Cells with mutations in spliceosomal genes may be preferentially sensitive to splicing disruption.
Major finding: Cells with mutations in spliceosomal genes may be preferentially sensitive to splicing disruption.
Mechanism: Mutations in the splicing factor Srsf2 increase missplicing events via altered exon recognition.
Impact: Spliceosome inhibition may benefit patients with AML or MDS with spliceosomal gene mutations.
Mutations in genes that encode splicing factors, including SRSF2, are common in patients with acute myeloid leukemia (AML) and myelodysplastic syndrome (MDS). These mutations occur early in myeloid malignancy, are always heterozygous, and are usually mutually exclusive, prompting Lee and colleagues to hypothesize that cells with spliceosomal gene mutations may be sensitive to further disruption of splicing. To test this hypothesis, mice expressing inducible mutant Srsf2 (Srsf2P95H) in the hematopoietic cells were generated.

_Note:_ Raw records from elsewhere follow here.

(** The HTTP extractor and the gRPC helper, over one authorizer, take the same
    decision: the same context for the same callers, and for the others the same
    refusal, 401 and [UNAUTHENTICATED], 503 and [UNAVAILABLE] with the same delay,
    or 403 and [PERMISSION_DENIED] with the same message. *)
Theorem transports_authorize_alike {H : Type} (authorizer : H → outcome AuthError AuthResolution) headers cap :
  let http := from_request_parts (Some Standalone) (Some authorizer) None headers in
  match authorize_request authorizer headers cap with
  | Ok auth => http = Ok auth ∧ require auth cap = Ok ()
  | Err s =>
      (∃ r, http = Err r ∧ (r = auth_error "Invalid credentials" ∧ s = status Unauthenticated "Invalid credentials" ∨
         ∃ d, rj_code r = 503 ∧ rj_retry_after r = Some (retry_after_header d) ∧ st_code s = Unavailable ∧ retry_delay s = Some d)) ∨
      (∃ auth m, http = Ok auth ∧ require auth cap = Err (Forbidden m) ∧ s = status PermissionDenied m)
  | Panic => http = Panic
  end.
Proof.
  unfold from_request_parts, authorize_request. cbn zeta. destruct (authorizer headers) as [resolution|error|]; ostep; [|left|done].
  - unfold auth_context_from_resolution. cbn zeta. set (auth := mkAuthContext _ _ _).
    rewrite service_require_agree. destruct (require_cases auth cap) as [Hr|Hr]; rewrite Hr; cbn; [by split|].
    right. exists auth, (missing_capability cap). done.
  - eexists. split; [done|]. unfold rejection_response, rejection_status. destruct (find error) as [[reason d]|]; [right|by left].
    by exists d.
Qed.

(** A caller with at least one capability acts for its own workspace only: it
    may do what its list holds, and no path, override or filter gives it another
    workspace. *)
Theorem capabilities_confine auth :
  ac_capabilities auth ≠ [] →
  (∀ c, require auth c = Ok () ↔ c ∈ ac_capabilities auth) ∧
  (∀ w, enforce_path_workspace auth w = Ok () ↔ w = ac_workspace auth) ∧
  (∀ r w, workspace_or_standalone_override auth r = Ok w ↔ w = ac_workspace auth) ∧
  (∀ r w, workspace_or_reject_platform_override auth r = Ok w ↔ w = ac_workspace auth ∧ (r = None ∨ r = Some w)) ∧
  (∀ r s, audit_scope auth r = Ok s ↔ s = Some (ac_workspace auth)).
Proof.
  intros Hne. pose proof Hne as Hs%standalone_false.
  unfold enforce_path_workspace, workspace_or_standalone_override, workspace_or_reject_platform_override, audit_scope.
  rewrite Hs. cbn [negb]. split_and!.
  - intros c. rewrite require_Ok. tauto.
  - intros w. destruct (Z.eqb_spec (ac_workspace auth) w); cbn; split; congruence.
  - split; congruence.
  - intros [r|] w; [destruct (Z.eqb_spec r (ac_workspace auth)); cbn|]; split; intros; destruct_and?; destruct_or?; simplify_eq; auto.
  - split; congruence.
Qed.

(** Capability keys the server does not know are dropped, and a caller left
    with none is taken for a standalone one: though its authorizer granted it a
    list, every capability check passes and every workspace is open to it. *)
Theorem unknown_capabilities_unrestricted {H : Type} (authorizer : H → outcome AuthError AuthResolution) headers resolution c w :
  authorizer headers = Ok resolution → Forall (λ key, from_key key = None) (capability_keys resolution) →
  ∃ auth, from_request_parts (Some Standalone) (Some authorizer) None headers = Ok auth ∧
    require auth c = Ok () ∧ enforce_path_workspace auth w = Ok () ∧
    workspace_or_standalone_override auth (Some w) = Ok w ∧
    workspace_or_reject_platform_override auth (Some w) = Ok w ∧ audit_scope auth None = Ok None ∧
    authorize_request authorizer headers c = Ok auth.
Proof.
  intros Ha Hall. assert (omap from_key (capability_keys resolution) = []) as Hnil.
  { induction Hall as [|key keys Hk _ IH]; [done|]. cbn. by rewrite Hk. }
  eexists. unfold from_request_parts, authorize_request, auth_context_from_resolution. rewrite Ha. ostep.
  unfold service_require, require, enforce_path_workspace, workspace_or_standalone_override,
    workspace_or_reject_platform_override, audit_scope, standalone. cbn [ac_capabilities]. rewrite Hnil. done.
Qed.

(** With the configured keys, a request is authorised exactly when it carries a
    listed key, as the ingest transport accepts it; and it is then a standalone
    caller. *)
Theorem config_key_authorize_spec {H : Type} `{Headers H} `{UuidParser} api_keys allow show_duration (headers : H) now logs r :
  config_key_authorize (config_key_store api_keys allow) headers = Ok r ↔
  auth_result show_duration (ingest_auth_new (Some (config_authenticator (from_config api_keys))) allow) headers now logs =
    Some (Ok (r_context r)) ∧ capability_keys r = [].
Proof.
  unfold config_key_authorize, auth_result, authenticate, header_str, bearer_token, override_workspace, test_workspace, header_str.
  cbn [authenticator ingest_auth_new allow_test_header_context config_key_store cks_keys cks_allow_test_header_context].
  assert (∀ o : option (option string), (v ← o; s ← v; parse_uuid s) = mjoin o ≫= parse_uuid) as -> by by intros [[s|]|].
  destruct (header_get headers "authorization") as [[v|]|]; cbn -[strip_prefix]; [|split; [done|by intros [? _]]..].
  destruct (strip_prefix "Bearer " v) as [token|]; cbn; [|split; [done|by intros [? _]]].
  unfold config_authenticate. destruct (from_config api_keys !! token) as [context|]; cbn; [|split; [done|by intros [? _]]].
  destruct r as [context' keys]. ostep. cbn. split; [intros [= <- <-]; done|intros [[= <-] ->]; done].
Qed.

(** ** Witnesses *)

Definition platform_caller : AuthContext := mkAuthContext (mkContext 7) Standalone [ReadTraces; ReadSettings].

Lemma capabilities_confine_witness :
  require platform_caller ReadTraces = Ok () ∧ workspace_or_standalone_override platform_caller (Some 8) = Ok 7.
Proof.
  split; apply (capabilities_confine platform_caller ltac:(discriminate)); [by left|reflexivity].
Defined.

Lemma unknown_capabilities_unrestricted_witness :
  let authorizer (_ : unit) := Ok (mkResolution (mkContext 7) ["read_profiles"]) in
  ∃ auth, from_request_parts (Some Standalone) (Some authorizer) None () = Ok auth ∧
    require auth Admin = Ok () ∧ enforce_path_workspace auth 8 = Ok () ∧
    workspace_or_standalone_override auth (Some 8) = Ok 8 ∧
    workspace_or_reject_platform_override auth (Some 8) = Ok 8 ∧ audit_scope auth None = Ok None ∧
    authorize_request authorizer () Admin = Ok auth.
Proof.
  intros authorizer.
  apply (unknown_capabilities_unrestricted authorizer () (mkResolution (mkContext 7) ["read_profiles"]) Admin 8);
    [reflexivity|repeat constructor].
Defined.
(** The table of a successful open-ended upsert holds the policy, and its other
    rows are old ones that were not in the way. *)
Lemma upsert_row_open now t p t' :
  p_effective_until p = None → policy_upsert_row now t p = Ok t' →
  (∃ id, policy_record id now p ∈ policies t') ∧
  ∀ r, r ∈ policies t' → (∃ id, r = policy_record id now p) ∨ (r ∈ policies t ∧ conflicts (policy_key p) r = false).
Proof.
  intros Hp. unfold policy_upsert_row, period_ok. rewrite Hp. cbn [negb]. rewrite bool_decide_eq_true_2 by done. cbn [andb].
  intros [= <-]. cbn [policies]. destruct (existsb (conflicts (policy_key p)) (policies t)) eqn:Hex.
  - apply existsb_exists in Hex as (r & Hr%list_elem_of_In & Hc). split.
    + exists (row_id (pr_row r)). apply list_elem_of_fmap. exists r. by rewrite Hc.
    + intros r' (r0 & -> & Hr0)%list_elem_of_fmap. destruct (conflicts (policy_key p) r0) eqn:Hc0; [left; eauto|by right].
  - split.
    + exists (next_id t). apply elem_of_app. right. by left.
    + intros r [Hr|Hr%list_elem_of_singleton]%elem_of_app; [right|left; eauto]. split; [done|].
      apply not_true_iff_false. intros Hc. apply not_true_iff_false in Hex. apply Hex, existsb_exists.
      exists r. by rewrite <-list_elem_of_In.
Qed.

(** Whatever upserts, batches, deletions and refreshes run, with failures and
    lost answers anywhere, the ids of the policies are distinct and no key has
    two open-ended rows. *)
Theorem policy_run_wf s es : table_wf (table s) → table_wf (table (policy_run s es)).
Proof.
  assert (∀ s e, table_wf (table s) → table_wf (table (policy_step s e))) as Hstep.
  { clear. intros s [op env] Hs.
    assert (∀ t, (∀ t', t = Ok t' → table_wf t') → table_wf (table (change env s t).1)) as Hchange.
    { intros [t|e|] Ht; [|done..]. unfold change, policy_refresh. destruct (pe_write env); [destruct (pe_refresh_ok env)|..];
        cbn; first [by apply Ht|done]. }
    unfold policy_step. destruct op as [p|ps|id|]; cbn [fst snd].
    - apply Hchange. intros t' Ht. by eapply upsert_row_wf.
    - unfold upsert_many. destruct ps as [|p ps]; [done|]. apply Hchange. intros t' Ht. by eapply upsert_rows_wf.
    - apply Hchange. intros t' [= <-]. by apply delete_wf.
    - unfold policy_refresh. by destruct (pe_refresh_ok env). }
  revert s. induction es as [|e es IH]; intros s Hs; [done|]. apply IH. by apply Hstep.
Qed.

(** An acknowledged upsert of an open-ended policy already in effect rules at
    once: the cache holds it for its key, and every resolution it applies to has
    limits and thresholds no higher than it. *)
Theorem upsert_takes_effect s s' env p :
  upsert env p s = (s', Ok ()) → p_effective_until p = None → p_effective_from p ≤ pe_refresh_now env →
  u8_range (p_grace_pct p) → u8_range (p_hard_block_pct p) →
  Forall (λ r, ∀ q, row_to_policy (pr_row r) = Ok q → policy_key q = policy_key p → pr_updated_at r < pe_now env)
    (policies (table s)) →
  (∃ id, cache s' !! policy_key p = Some (with_id id p)) ∧
  ∀ signal op, p_signal p = signal ∨ p_signal p = AllSignals → p_operation p = op ∨ p_operation p = AllOperations →
    caps (resolve s' (p_workspace_id p) signal op) p.
Proof.
  intros Hup Hopen Hfrom Hg Hh Hold. unfold upsert, change in Hup.
  destruct (policy_upsert_row (pe_now env) (table s) p) as [t'|e|] eqn:Hrow; [|done..].
  unfold policy_refresh in Hup. destruct (pe_write env), (pe_refresh_ok env); simplify_eq/=.
  destruct (upsert_row_open _ _ _ _ Hopen Hrow) as [[id Hin] Hall].
  assert (∃ q, rows_to_cache (refresh_rows (pe_refresh_now env) t') !! policy_key p = Some q ∧ ∃ id, q = with_id id p) as (q & Hq & id' & ->).
  { apply (cache_newest _ _ _ (pe_now env)); [apply newest_first_sorted|..].
    - apply Forall_forall. intros r Hr q Hq Hk. rewrite newest_first_perm in Hr. apply list_elem_of_filter in Hr as [_ Hr].
      destruct (Hall r Hr) as [[id' ->]|[Hr' _]].
      + left. rewrite policy_record_roundtrip in Hq by done. injection Hq as <-. eauto.
      + right. by apply (proj1 (Forall_forall _ _) Hold r Hr' q).
    - apply Exists_exists. exists (policy_record id (pe_now env) p). split; [|split; [done|]].
      + rewrite newest_first_perm. apply list_elem_of_filter. split; [|done]. unfold in_effect, policy_record. cbn.
        rewrite Hopen, andb_true_r. by apply Z.leb_le.
      + exists (with_id id p). by rewrite policy_record_roundtrip. }
  split; [by exists id'|]. intros signal op Hs Ho. unfold resolve. cbn [cache]. rewrite resolve_fold.
  apply (foldl_merge_caps _ _ (with_id id' p)); [apply resolved_default_typed|]. left.
  apply elem_of_applicable; [apply rows_to_cache_wf|]. done.
Qed.

(** Upserting an open-ended policy that starts later replaces the policy of its
    key now: when the key had only its open-ended row, no limit of that key is
    in force after the call, until a refresh past the start. *)
Theorem scheduling_drops_current s s' env p :
  upsert env p s = (s', Ok ()) → p_effective_until p = None → pe_refresh_now env < p_effective_from p →
  Forall (λ r, ∀ q, row_to_policy (pr_row r) = Ok q → policy_key q = policy_key p → conflicts (policy_key p) r = true)
    (policies (table s)) →
  cache s' !! policy_key p = None.
Proof.
  intros Hup Hopen Hfrom Hold. unfold upsert, change in Hup.
  destruct (policy_upsert_row (pe_now env) (table s) p) as [t'|e|] eqn:Hrow; [|done..].
  unfold policy_refresh in Hup. destruct (pe_write env), (pe_refresh_ok env); simplify_eq/=.
  destruct (upsert_row_open _ _ _ _ Hopen Hrow) as [_ Hall]. apply cache_none, Forall_forall.
  intros row Hr q Hq Hk. apply refresh_rows_in in Hr as (r & Hr & Heff & ->).
  destruct (Hall r Hr) as [[id ->]|[Hr' Hc]].
  - unfold in_effect, policy_record in Heff. cbn in Heff. apply andb_prop in Heff as [Heff%Z.leb_le _]. lia.
  - rewrite (proj1 (Forall_forall _ _) Hold r Hr' q Hq Hk) in Hc. done.
Qed.

(** The list of a workspace's policies fails on one row that does not decode,
    whichever it is; otherwise it has each row's policy. *)
Theorem policy_list_all_or_nothing ok workspace_id s :
  let rows := filter (λ r, row_workspace_id (pr_row r) = workspace_id) (policies (table s)) in
  (is_ok (policy_list ok workspace_id s) = true ↔ ok = true ∧ Forall (λ r, is_ok (row_to_policy (pr_row r)) = true) rows) ∧
  ∀ ps, policy_list ok workspace_id s = Ok ps →
    ps ≡ₚ omap (λ r, match row_to_policy (pr_row r) with Ok p => Some p | _ => None end) rows.
Proof.
  intros rows. unfold policy_list. destruct ok; [|split; [split; [done|by intros [? _]]|done]].
  fold rows. assert (∀ l : list PolicyRecord, (is_ok (collect (pr_row <$> l)) = true ↔ Forall (λ r, is_ok (row_to_policy (pr_row r)) = true) l) ∧
    ∀ ps, collect (pr_row <$> l) = Ok ps → ps = omap (λ r, match row_to_policy (pr_row r) with Ok p => Some p | _ => None end) l) as Hcol.
  { induction l as [|r l [IH1 IH2]]; [split; [split; done|by intros ps [= <-]]|]. cbn [fmap list_fmap collect omap list_omap].
    rewrite Forall_cons, <-IH1. destruct (row_to_policy (pr_row r)) as [p|e|]; ostep; [|split; [split; [done|by intros [? _]]|done]..].
    destruct (collect (pr_row <$> l)) as [ps|e|] eqn:Hl; cbn; (split; [first [done|split; [done|by intros [_ ?]]]|]); try done.
    intros ps' [= <-]. f_equal. by apply IH2. }
  destruct (Hcol (newest_first rows)) as [H1 H2]. split.
  - rewrite H1. split; [intros Hf; split; [done|]|intros [_ Hf]]; [by rewrite <-newest_first_perm|by rewrite newest_first_perm].
  - intros ps Hps. rewrite (H2 ps Hps). by rewrite newest_first_perm.
Qed.
End Theorems.
(* ===== verification/AdminApi.v ===== *)
(** The admin API: [api/src/policy/handlers.rs], [retention/handlers.rs],
    [settings/handlers.rs] and [audit/handlers.rs], with the repositories behind
    them, [zradar-plugin-postgres/src/repositories/audit_log.rs] and
    [settings.rs].

    A handler checks what its caller may do, changes one workspace's policies,
    settings, retention or files, and answers a status with a body. *)

From stdpp Require Import base gmap sorting list strings.
From S2P Require Import Prelude PolicyStore FileList WriteBuffer TelemetryWriter ParquetWriter Compactor Lease Retention StorageUsage Reclaimer Export Auth Authorize PolicyDb.

(** ** The audit log *)

(** [NewAuditLog] and [AuditLog]; the metadata the handlers write are the fields
    of the settings. *)
Record NewAuditLog := mkNewAuditLog {
  na_actor_workspace_id : option Z;
  na_resource_workspace_id : option Z;
  na_action : string;
  na_resource_type : string;
  na_resource_id : string;
  na_metadata : Settings;
}.

Record AuditLog := mkAuditLog { al_id : Z; al_log : NewAuditLog; al_created_at : Z }.

Record AuditTable := mkAuditTable { audit_logs : list AuditLog; next_audit_id : Z }.

Definition create_audit_log (now : Z) (log : NewAuditLog) (t : AuditTable) : AuditTable :=
  mkAuditTable (audit_logs t ++ [mkAuditLog (next_audit_id t) log now]) (next_audit_id t + 1).

(** [AuditLogFilters], and [AuditLogQuery] without the workspace. *)
Record AuditLogFilters := mkAuditFilters {
  af_workspace_id : option Z;
  af_action : option string;
  af_resource_type : option string;
  af_resource_id : option string;
  af_start_created_at : option Z;
  af_end_created_at : option Z;
  af_limit : option Z;
  af_offset : option Z;
}.

Definition audit_matches (f : AuditLogFilters) (l : AuditLog) : bool :=
  when_some (af_workspace_id f) (λ w, bool_decide (na_resource_workspace_id (al_log l) = Some w))
  && when_some (af_action f) (λ s, bool_decide (na_action (al_log l) = s))
  && when_some (af_resource_type f) (λ s, bool_decide (na_resource_type (al_log l) = s))
  && when_some (af_resource_id f) (λ s, bool_decide (na_resource_id (al_log l) = s))
  && when_some (af_start_created_at f) (λ t, t <=? al_created_at l)
  && when_some (af_end_created_at f) (λ t, al_created_at l <=? t).

(** [ORDER BY created_at DESC, id DESC]. *)
Definition later (a b : AuditLog) : Prop :=
  al_created_at b < al_created_at a ∨ (al_created_at a = al_created_at b ∧ al_id b ≤ al_id a).
#[local] Instance later_dec : RelDecision later.
Proof. intros a b. unfold later. apply _. Defined.

Record AuditLogPage := mkAuditPage { ap_items : list AuditLog; ap_total : Z; ap_limit : Z; ap_offset : Z }.

Definition matching_logs (f : AuditLogFilters) (logs : list AuditLog) : list AuditLog :=
  merge_sort later (filter (λ l, audit_matches f l = true) logs).

(** [list_audit_logs]; the count reads the table again. *)
Definition list_audit_logs (f : AuditLogFilters) (t t' : AuditTable) : AuditLogPage :=
  let limit := Z.max 1 (Z.min (default 100 (af_limit f)) 500) in
  let offset := default 0 (af_offset f) in
  mkAuditPage (take (Z.to_nat limit) (drop (Z.to_nat offset) (matching_logs f (audit_logs t))))
    (zlen (filter (λ l, audit_matches f l = true) (audit_logs t'))) limit offset.

(** ** The handlers *)

Inductive Body :=
| NoBody
| ErrorBody (message : string)
| PoliciesBody (ps : list Policy)
| EffectiveBody (ingest query store : ResolvedPolicy)
| CleanupBody (marked : CleanupStats) (reclaimed : ReclaimStats)
| RetentionBody (workspace_id retention_days : Z) (inherited : bool) (workspace_default_days : Z)
| SettingsBody (settings : Settings)
| AuditBody (page : AuditLogPage).

Definition Response : Type := Z * Body.

Definition control_error (e : ControlError) : Response :=
  let '(code, message) := error_response e in (code, ErrorBody message).

(** [PolicyConfig], as deserialised, and its defaults. *)
Definition default_grace_pct : Z := 101.
Definition default_hard_block_pct : Z := 103.

Record PolicyConfig := mkPolicyConfig {
  pc_signal : SignalKind;
  pc_operation : Operation;
  pc_limit : PolicyLimit;
  pc_grace_pct : option Z;
  pc_hard_block_pct : option Z;
  pc_effective_from : option Z;
  pc_effective_until : option Z;
  pc_source : option PolicySource;
}.

Definition policy_of_config (workspace_id now : Z) (c : PolicyConfig) : Policy :=
  mkPolicy None workspace_id (pc_signal c) (pc_operation c) (pc_limit c) (default default_grace_pct (pc_grace_pct c))
    (default default_hard_block_pct (pc_hard_block_pct c)) (default now (pc_effective_from c)) (pc_effective_until c)
    (default SourceApi (pc_source c)).

Section Admin.
Context {R : Type} `{NewestFirst} `{UuidText} (db_error : string).

(** What the handlers share with the rest of the server. *)
Record AdminState := mkAdmin {
  ad_policies : PostgresPolicyStore;
  ad_retention : RetentionConfigStore;
  ad_settings : gmap Z Settings;
  ad_audit : AuditTable;
  ad_store : Store R;
  ad_ledger : StorageDb;
}.

(** How the calls of one request end. *)
Record AdminEnv := mkAdminEnv {
  ae_now_micros : Z;
  ae_policy : PolicyEnv;
  ae_list_ok : bool;
  ae_cleanup_query_ok : bool;
  ae_cleanup : Z → CleanupEnv;
  ae_reclaim_query_ok : bool;
  ae_reclaim : ReclaimEnv;
  ae_settings_read_ok : bool;
  ae_settings_write : WriteAnswer;
  ae_audit_configured : bool;
  ae_audit_write : WriteAnswer;
  ae_audit_read : option AuditTable;
}.

Definition with_policies (s : AdminState) (p : PostgresPolicyStore) : AdminState :=
  mkAdmin p (ad_retention s) (ad_settings s) (ad_audit s) (ad_store s) (ad_ledger s).
Definition with_retention_store (s : AdminState) (c : RetentionConfigStore) : AdminState :=
  mkAdmin (ad_policies s) c (ad_settings s) (ad_audit s) (ad_store s) (ad_ledger s).
Definition with_settings (s : AdminState) (m : gmap Z Settings) : AdminState :=
  mkAdmin (ad_policies s) (ad_retention s) m (ad_audit s) (ad_store s) (ad_ledger s).
Definition with_audit (s : AdminState) (t : AuditTable) : AdminState :=
  mkAdmin (ad_policies s) (ad_retention s) (ad_settings s) t (ad_store s) (ad_ledger s).
Definition with_files (s : AdminState) (st : Store R) (ledger : StorageDb) : AdminState :=
  mkAdmin (ad_policies s) (ad_retention s) (ad_settings s) (ad_audit s) st ledger.

Definition show_policy_error (e : PolicyError) : string :=
  match e with
  | Invalid what => String.append "invalid policy: " what
  | StoreUnavailable => String.append "policy store unavailable: " db_error
  end.

(** [Err] of a guard becomes the response and nothing else happens. *)
Definition guarded {A : Type} (s : AdminState) (g : outcome ControlError A) (k : A → AdminState * Response) :
    AdminState * Response :=
  match g with
  | Ok a => k a
  | Err e => (s, control_error e)
  | Panic => (s, control_error (Internal ""))
  end.

(** A policy error as a response. *)
Definition policy_response {A : Type} (s : AdminState) (code : Z) (r : outcome PolicyError A) (k : A → AdminState * Response) :
    AdminState * Response :=
  match r with
  | Ok a => k a
  | Err e => (s, (code, ErrorBody (show_policy_error e)))
  | Panic => (s, (code, ErrorBody ""))
  end.

Definition upsert_policies (env : AdminEnv) (auth : AuthContext) (workspace_id : option Z) (configs : list PolicyConfig)
    (s : AdminState) : AdminState * Response :=
  guarded s (require auth Admin) (λ _,
  guarded s (workspace_or_reject_platform_override auth workspace_id) (λ workspace_id,
    let ps := policy_of_config workspace_id (ae_now_micros env) <$> configs in
    let '(p, r) := upsert_many (ae_policy env) ps (ad_policies s) in
    policy_response (with_policies s p) 400 r (λ _, (with_policies s p, (204, NoBody))))).

Definition list_policies (env : AdminEnv) (auth : AuthContext) (workspace_id : option Z) (s : AdminState) :
    AdminState * Response :=
  guarded s (require auth Admin) (λ _,
  guarded s (workspace_or_standalone_override auth workspace_id) (λ workspace_id,
    policy_response s 500 (policy_list (ae_list_ok env) workspace_id (ad_policies s)) (λ ps, (s, (200, PoliciesBody ps))))).

(** [get_effective_policy]: the workspace resolved is the authenticated one. *)
Definition get_effective_policy (auth : AuthContext) (path_workspace : Z) (s : AdminState) : AdminState * Response :=
  guarded s (require auth Admin) (λ _,
  guarded s (enforce_path_workspace auth path_workspace) (λ _,
    let w := ac_workspace auth in
    (s, (200, EffectiveBody (resolve (ad_policies s) w AllSignals Ingest) (resolve (ad_policies s) w AllSignals Query)
                (resolve (ad_policies s) w AllSignals PolicyStore.Store))))).

Definition delete_policy (env : AdminEnv) (auth : AuthContext) (id : Z) (workspace_id : option Z) (s : AdminState) :
    AdminState * Response :=
  guarded s (require auth Admin) (λ _,
  guarded s (workspace_or_standalone_override auth workspace_id) (λ workspace_id,
    policy_response s 500 (policy_list (ae_list_ok env) workspace_id (ad_policies s)) (λ ps,
      if existsb (λ p, bool_decide (p_id p = Some id)) ps
      then
        let '(p, r) := delete (ae_policy env) id (ad_policies s) in
        policy_response (with_policies s p) 500 r (λ _, (with_policies s p, (204, NoBody)))
      else (s, (404, NoBody))))).

(** [run_cleanup] of the retention handlers: the override is stored, expired
    rows are marked, then the deleted ones are reclaimed. *)
Definition run_cleanup_handler (env : AdminEnv) (auth : AuthContext) (retention_days workspace_id : option Z)
    (s : AdminState) : AdminState * Response :=
  guarded s (require auth Admin) (λ _,
  guarded s (workspace_or_standalone_override auth workspace_id) (λ workspace_id,
    let c := match retention_days with
             | Some days => config_upsert (ad_retention s) workspace_id days | None => ad_retention s end in
    let s := with_retention_store s c in
    if negb (ae_cleanup_query_ok env) then (s, (500, ErrorBody db_error))
    else
      let '(db, marked) := cleanup_run c (ae_cleanup env) (st_db (ad_store s)) (Some workspace_id) in
      let s := with_files s (with_db (ad_store s) db) (ad_ledger s) in
      if negb (ae_reclaim_query_ok env) then (s, (500, ErrorBody db_error))
      else
        let '(st, ledger, reclaimed) := reclaim_run (ae_reclaim env) (ad_store s) (ad_ledger s) (Some workspace_id) in
        (with_files s st ledger, (200, CleanupBody marked reclaimed)))).

Definition forbidden : Response := (403, ErrorBody "Forbidden").

(** [get_settings] and [upsert_settings] of the repository. *)
Definition read_settings (env : AdminEnv) (workspace_id : Z) (s : AdminState) : outcome string (option Settings) :=
  if ae_settings_read_ok env then Ok (ad_settings s !! workspace_id) else Err "Failed to get workspace settings".

Definition upsert_settings (env : AdminEnv) (workspace_id : Z) (row : Settings) (s : AdminState) :
    AdminState * outcome string Settings :=
  match ae_settings_write env with
  | WriteDone => (with_settings s (<[workspace_id := row]> (ad_settings s)), Ok row)
  | WriteFailed => (s, Err "Failed to upsert workspace settings")
  | WriteUnanswered => (with_settings s (<[workspace_id := row]> (ad_settings s)), Err "Failed to upsert workspace settings")
  end.

Definition get_workspace_retention_handler (env : AdminEnv) (auth : AuthContext) (path_workspace : Z) (s : AdminState) :
    AdminState * Response :=
  if negb (ac_workspace auth =? path_workspace) then (s, forbidden)
  else
    match read_settings env path_workspace s with
    | Ok (Some settings) =>
        let days := u32_of_i32 (traces_retention_days settings) in (s, (200, RetentionBody path_workspace days false days))
    | Ok None =>
        let days := get_effective_days (ad_retention s) path_workspace in (s, (200, RetentionBody path_workspace days true days))
    | Err e => (s, (500, ErrorBody e))
    | Panic => (s, (500, ErrorBody ""))
    end.

Definition set_workspace_retention_handler (env : AdminEnv) (auth : AuthContext) (path_workspace retention_days : Z)
    (s : AdminState) : AdminState * Response :=
  guarded s (require auth WriteSettings) (λ _,
    if negb (ac_workspace auth =? path_workspace) then (s, forbidden)
    else
      match read_settings env path_workspace s with
      | Ok found =>
          let row := with_retention (default defaults_for found) (i32_of_u32 retention_days) in
          let '(s, saved) := upsert_settings env path_workspace row s in
          match saved with
          | Ok saved =>
              (with_retention_store s (config_upsert (ad_retention s) path_workspace retention_days),
               (200, RetentionBody path_workspace retention_days false (u32_of_i32 (traces_retention_days saved))))
          | Err e => (s, (500, ErrorBody e))
          | Panic => (s, (500, ErrorBody ""))
          end
      | Err e => (s, (500, ErrorBody e))
      | Panic => (s, (500, ErrorBody ""))
      end).

(** [From<anyhow::Error>]. *)
Definition internal {A : Type} (r : outcome string A) : outcome ControlError A := map_err Internal r.

Definition get_workspace_settings_handler (env : AdminEnv) (auth : AuthContext) (path_workspace : Z) (s : AdminState) :
    AdminState * Response :=
  guarded s (require auth ReadSettings) (λ _,
  guarded s (enforce_path_workspace auth path_workspace) (λ _,
  guarded s (internal (read_settings env path_workspace s)) (λ found,
    match found with
    | Some settings => (s, (200, SettingsBody settings))
    | None =>
        let '(s, saved) := upsert_settings env path_workspace defaults_for s in
        guarded s (internal saved) (λ settings, (s, (200, SettingsBody settings)))
    end))).

Definition settings_audit (auth : AuthContext) (workspace_id : Z) (settings : Settings) : NewAuditLog :=
  mkNewAuditLog (Some (ac_workspace auth)) (Some workspace_id) "workspace_settings.update" "workspace_settings"
    (uuid_to_string workspace_id) settings.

Srsf2P95H/− mice exhibited severe bone marrow aplasia due to loss of bone marrow hematopoietic stem/progenitor cells, and had reduced survival compared to Srsf2P95H/+ mice. Srsf2P95H/− cells exhibited more missplicing events, which was due to altered exon recognition. Cells expressing the leukemic fusion KMTA–MLLT3 and Srsf2P95H/+ or Srsf2P95H/− were transplanted into lethally irradiated mice. All of the Srsf2P95H/+ mice developed leukemia, whereas only half of the Srsf2P95H/− mice did, indicating that the wild-type Srsf2 allele is critical for survival. Analysis of RNA-sequencing (RNA-seq) data from patients with MLL-rearranged AML indicated that SRSF2-mutant AML transcriptomes were similar to the Srsf2-mutated mouse models, suggesting that SRSF2 mutations also alter exon recognition in humans. Further, in a mouse model of leukemia driven by the oncogenic fusion MLL–AF9, Srsf2+/+ and Srsf2P95H/+ bone marrow cells resulted in fully penetrant AML. Treatment with the splicing inhibitor E7107 reduced disease burden and increased survival in Srsf2P95H/+ mice, but had no effect on survival in Srsf2+/+ mice. Srsf2P95H/+ mice exhibited more widespread intron retention and cassette exon skipping, and differentially spliced genes included those involved in leukemogenesis, such as Dot1l and Meis1. Treatment of patient-derived xenografts (PDX) from patients with AML with E7107 indicated that in spliceosome-mutant PDXs E7107 reduced the leukemic burden. Together, these data show that mutations in a splicing factor can sensitize leukemia cells to further disruption of splicing, and patients with AML may benefit from splicing inhibitors.